━━━ RECORDS ━━━
(* ===== verification/CdmpStateSync.v ===== *)
(** * CDMP state service: digest check and replay

    A heartbeat carries the digest of its sender's records.  What [OnHeartbeat] concludes from it, and that a
    replay followed by a heartbeat leaves exact copies. *)

From S2P Require Import Prelude Can Cdmp CdmpMessages CdmpEffects Service CdmpState CdmpStateLocal CdmpStateSend CdmpStateCopies.

(** ** The digest of a source's copies *)

Section digest.
Context `{CdmpConfig} `{Crc8}.

Definition values_digest (l : list (Z * Z * list Z)) : Z := foldl (fun d v => AddToDigest d v.1.1 v.1.2 v.2) 0 l.

Definition remote_value (r : RemoteRecord) : Z * Z * list Z := (rr_state_type r, rr_version r, rr_data r).
Definition source_values (source : Z) (s : StateService) : list (Z * Z * list Z) :=
  remote_value <$> SourceRecords source (remote_records_ s).

Lemma RemoteDigest_values l : RemoteDigest l = values_digest (remote_value <$> l).
Proof.
  unfold RemoteDigest, values_digest. generalize 0. induction l as [|r l IH]; intros d; [done|]. simpl. apply IH.
Qed.
Lemma LocalDigest_values l : LocalDigest l = values_digest (published l).
Proof. apply LocalDigest_published. Qed.

Definition value_lt (a b : Z * Z * list Z) : Prop := a.1.1 < b.1.1.

Lemma source_sorted source l : by_key l -> StronglySorted value_lt (remote_value <$> SourceRecords source l).
Proof.
  intros Hs. unfold SourceRecords. induction Hs as [|r l Hs IH Hr]; [constructor|]. rewrite filter_cons.
  destruct (decide (rr_source r = source)) as [Hsrc|]; [|done]. rewrite fmap_cons. constructor; [done|].
  apply Forall_fmap, Forall_forall. intros x [Hx Hxl]%list_elem_of_filter. rewrite Forall_forall in Hr.
  specialize (Hr x Hxl). unfold key_lt, remote_key, value_lt in *. simpl in *. lia.
Qed.

Lemma published_sorted s : local_wf s -> StronglySorted value_lt (published (local_records_ s)).
Proof.
  intros Hwf. assert (by_type (filter (fun r => lr_is_withdrawn r = false) (local_records_ s))) as Hs.
  { eapply StronglySorted_sublist; [apply sublist_filter|apply Hwf]. }
  unfold published. induction Hs as [|r l Hs IH Hr]; [constructor|]. rewrite fmap_cons. constructor; [done|].
  by apply Forall_fmap.
Qed.

(** Sorted lists of values are determined by their elements. *)
Lemma sorted_values_eq l1 l2 :
  StronglySorted value_lt l1 -> StronglySorted value_lt l2 -> (forall v, v ∈ l1 <-> v ∈ l2) -> l1 = l2.
Proof.
  intros Hs1. revert l2. induction Hs1 as [|a l1 Hs1 IH Ha]; intros [|b l2] Hs2 Heq.
  - done.
  - exfalso. apply (elem_of_nil b), Heq. left.
  - exfalso. apply (elem_of_nil a), Heq. left.
  - apply StronglySorted_inv in Hs2 as [Hs2 Hb]. rewrite Forall_forall in Ha, Hb.
    assert (a = b) as ->.
    { pose proof (proj1 (Heq a) (list_elem_of_here _ _)) as Hab. pose proof (proj2 (Heq b) (list_elem_of_here _ _)) as Hba.
      apply elem_of_cons in Hab as [|Hab]; [done|]. apply elem_of_cons in Hba as [|Hba]; [done|].
      specialize (Hb _ Hab). specialize (Ha _ Hba). unfold value_lt in *. lia. }
    f_equal. apply IH; [done|]. intros v. specialize (Heq v). rewrite !elem_of_cons in Heq. split; intros Hv.
    + destruct (proj1 Heq (or_intror Hv)) as [->|]; [|done]. specialize (Ha _ Hv). unfold value_lt in Ha. lia.
    + destruct (proj2 Heq (or_intror Hv)) as [->|]; [|done]. specialize (Hb _ Hv). unfold value_lt in Hb. lia.
Qed.

Lemma source_values_elem source s v :
  by_key (remote_records_ s) ->
  v ∈ source_values source s <-> exists r, copies s !! (source, v.1.1) = Some r /\ remote_value r = v.
Proof.
  intros Hs. unfold source_values, SourceRecords. rewrite list_elem_of_fmap. split.
  - intros (r & -> & [Hsrc Hr]%list_elem_of_filter). exists r. split; [|done]. apply copies_lookup; [done|].
    split; [done|]. unfold remote_key. simpl. by rewrite Hsrc.
  - intros (r & Hr & <-). apply copies_lookup in Hr as [Hr Hk]; [|done]. exists r. split; [done|].
    apply list_elem_of_filter. split; [|done]. by injection Hk.
Qed.
End digest.

(** ** A heartbeat *)

Section heartbeat.
Context `{CdmpConfig} `{Crc8} (env : Env) (device : CdmpDevice).

Definition is_overflowed (source : Z) (s : StateService) : bool :=
  match FindSourceState source s with Some x => ss_is_overflowed x | None => false end.

Definition fresh_values (source : Z) (s : StateService) : list (Z * Z * list Z) :=
  remote_value <$> filter (fun r => rr_is_stale r = false) (SourceRecords source (remote_records_ s)).

Definition with_staleness (source : Z) (stale : bool) (r : RemoteRecord) : RemoteRecord :=
  if bool_decide (rr_source r = source) then r <| rr_is_stale := stale |> else r.

Definition sync_requests (e : list Effect) : list Z :=
  omap (fun x => match x with SendSyncRequest t => Some t | _ => None end) e.

Lemma mark_stale_run source b s :
  by_key (remote_records_ s) ->
  exists s', mark_stale source b s = (s', [], Ok tt) /\ copies s' = with_staleness source b <$> copies s /\
    sources_ s' = sources_ s /\ by_key (remote_records_ s').
Proof.
  intros Hs. eexists. split; [reflexivity|].
  by destruct (copies_on_source s source (fun r => r <| rr_is_stale := b |>) Hs) as [Hs' Hc].
Qed.

(** A source whose copies are incomplete is not checked; a unit that is not ONLINE checks nothing. *)
Lemma OnHeartbeat_ignored hb s :
  IsOnline device = false \/ is_overflowed (hb_device_id hb) s = true -> OnHeartbeat env device hb s = (s, [], Ok tt).
Proof.
  unfold OnHeartbeat, is_overflowed. intros [->|Ho]; [done|]. destruct (IsOnline device); [|done].
  cbn [negb]. rewrite bind_get. destruct (FindSourceState _ s) as [[i o r t]|]; simpl in Ho; by subst.
Qed.

Lemma StartSyncRequest_run source s :
  exists l b, StartSyncRequest env source s = (s <| sources_ := l |>, [], Ok b).
Proof.
  unfold StartSyncRequest. destruct (AddSourceState env source s) as [[s1 e1] r] eqn:E.
  assert (exists l slot, AddSourceState env source s = (s <| sources_ := l |>, [], Ok slot)) as (l & slot & Hadd).
  { unfold AddSourceState. rewrite bind_get. destruct (source_index source (sources_ s)) as [i|].
    - exists (sources_ s), (Some i). by destruct s.
    - destruct (find_index _ _) as [i|]; [by eexists _, _|]. exists (sources_ s), None. by destruct s. }
  clear E. erewrite bind_ok by exact Hadd. rewrite prepend_nil, bind_get.
  destruct slot as [i|]; [|by eexists _, _]. simpl. destruct (l !! i) as [x|]; [|by eexists _, _]. simpl.
  destruct (_ && _); by eexists _, _.
Qed.

Lemma stale_and_sync source s :
  by_key (remote_records_ s) ->
  exists s' e, (mark_stale source true ;; StartSyncRequest env source ≫= fun request_sync : bool =>
                when request_sync (emit (SendSyncRequest source))) s = (s', e, Ok tt) /\
    copies s' = with_staleness source true <$> copies s /\ (sync_requests e = [] \/ sync_requests e = [source]).
Proof.
  intros Hs. destruct (mark_stale_run source true s Hs) as (s1 & E & Hc & _). erewrite bind_ok by exact E. rewrite prepend_nil.
  destruct (StartSyncRequest_run source s1) as (l & b & E'). erewrite bind_ok by exact E'. rewrite prepend_nil.
  destruct b; eexists _, _; (split; [reflexivity|]); (split; [exact Hc|]); auto.
Qed.

(** The three outcomes of a check. *)
Lemma OnHeartbeat_run hb s :
  by_key (remote_records_ s) -> IsOnline device = true -> is_overflowed (hb_device_id hb) s = false ->
  let source := hb_device_id hb in
  let o := OnHeartbeat env device hb s in
  result_of o = Ok tt /\
  (values_digest (source_values source s) = hb_state_digest hb /\
     copies (state_of o) = with_staleness source false <$> copies s /\ effects_of o = [] \/
   values_digest (source_values source s) <> hb_state_digest hb /\
     (exists t r, copies s !! (source, t) = Some r /\ rr_is_stale r = true) /\
     values_digest (fresh_values source s) = hb_state_digest hb /\
     copies (state_of o) = filter (fun p => ~ (rr_source p.2 = source /\ rr_is_stale p.2 = true)) (copies s) /\
     sync_requests (effects_of o) = [] \/
   values_digest (source_values source s) <> hb_state_digest hb /\
     ((exists t r, copies s !! (source, t) = Some r /\ rr_is_stale r = true) ->
        values_digest (fresh_values source s) <> hb_state_digest hb) /\
     copies (state_of o) = with_staleness source true <$> copies s /\
     (sync_requests (effects_of o) = [] \/ sync_requests (effects_of o) = [source])).
Proof.
  intros Hs Hon Ho source o. subst o. fold source in Ho. unfold OnHeartbeat. rewrite Hon. cbn [negb]. fold source. cbv zeta.
  rewrite bind_get.
  assert (existsb rr_is_stale (SourceRecords source (remote_records_ s)) = true <->
    exists t r, copies s !! (source, t) = Some r /\ rr_is_stale r = true) as Hstale.
  { rewrite existsb_exists. setoid_rewrite <- list_elem_of_In. unfold SourceRecords. setoid_rewrite list_elem_of_filter. split.
    - intros (r & [Hsrc Hr] & Hst). exists (rr_state_type r), r. split; [|done]. apply copies_lookup; [done|].
      split; [done|]. unfold remote_key. by rewrite Hsrc.
    - intros (t & r & Hr & Hst). apply copies_lookup in Hr as [Hr [= Hsrc _]]; [|done]. by exists r. }
  rewrite !RemoteDigest_values. fold (source_values source s). fold (fresh_values source s).
  match goal with |- context [match FindSourceState source s with _ => _ end] =>
    assert (forall (m : SM unit), (match FindSourceState source s with
      | Some (mkSource _ true _ _) => mret tt | _ => m end) = m) as Hm end.
  { intros m. unfold is_overflowed in Ho. destruct (FindSourceState source s) as [[i ov r t]|]; [|done]. simpl in Ho. by subst. }
  rewrite Hm. clear Hm.
  destruct (bool_decide_reflect (values_digest (source_values source s) = hb_state_digest hb)) as [Hd|Hd].
  { destruct (mark_stale_run source false s Hs) as (s' & -> & Hc & _). split; [done|]. by left. }
  destruct (existsb rr_is_stale (SourceRecords source (remote_records_ s))) eqn:Hst;
    [destruct (bool_decide_reflect (values_digest (fresh_values source s) = hb_state_digest hb)) as [Hf|Hf]|]; cbn [andb].
  - destruct (RemoveRemoteRecords_run (fun r => bool_decide (rr_source r = source) && rr_is_stale r) s) as (e & E & He).
    rewrite E. split; [done|]. right; left. split_and!; [done|by apply Hstale|done| |by destruct He as [->| ->]].
    etrans; [exact (removed_copies _ s Hs)|]. apply map_filter_ext. intros k r _. simpl.
    rewrite andb_false_iff, bool_decide_eq_false. destruct (rr_is_stale r); intuition congruence.
  - destruct (stale_and_sync source s Hs) as (s' & e & -> & Hc & He). split; [done|]. right; right. by split_and!.
  - destruct (stale_and_sync source s Hs) as (s' & e & -> & Hc & He). split; [done|]. right; right. split_and!; [done| |done|done].
    intros Hx. apply Hstale in Hx. discriminate Hx.
Qed.
End heartbeat.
━━━
**DESCRIPTION OF THE TASK**
Look above for the line holding "split; [done|]. unfold remote_key. simpl.", then set down exactly that line and every line after it up to and including the line holding "match FindSourceState source s with Some", with nothing else.

**EXERCISE SOLUTION**
    split; [done|]. unfold remote_key. simpl. by rewrite Hsrc.
  - intros (r & Hr & <-). apply copies_lookup in Hr as [Hr Hk]; [|done]. exists r. split; [done|].
    apply list_elem_of_filter. split; [|done]. by injection Hk.
Qed.
End digest.

(** ** A heartbeat *)

Section heartbeat.
Context `{CdmpConfig} `{Crc8} (env : Env) (device : CdmpDevice).

Definition is_overflowed (source : Z) (s : StateService) : bool :=
  match FindSourceState source s with Some x => ss_is_overflowed x | None => false end.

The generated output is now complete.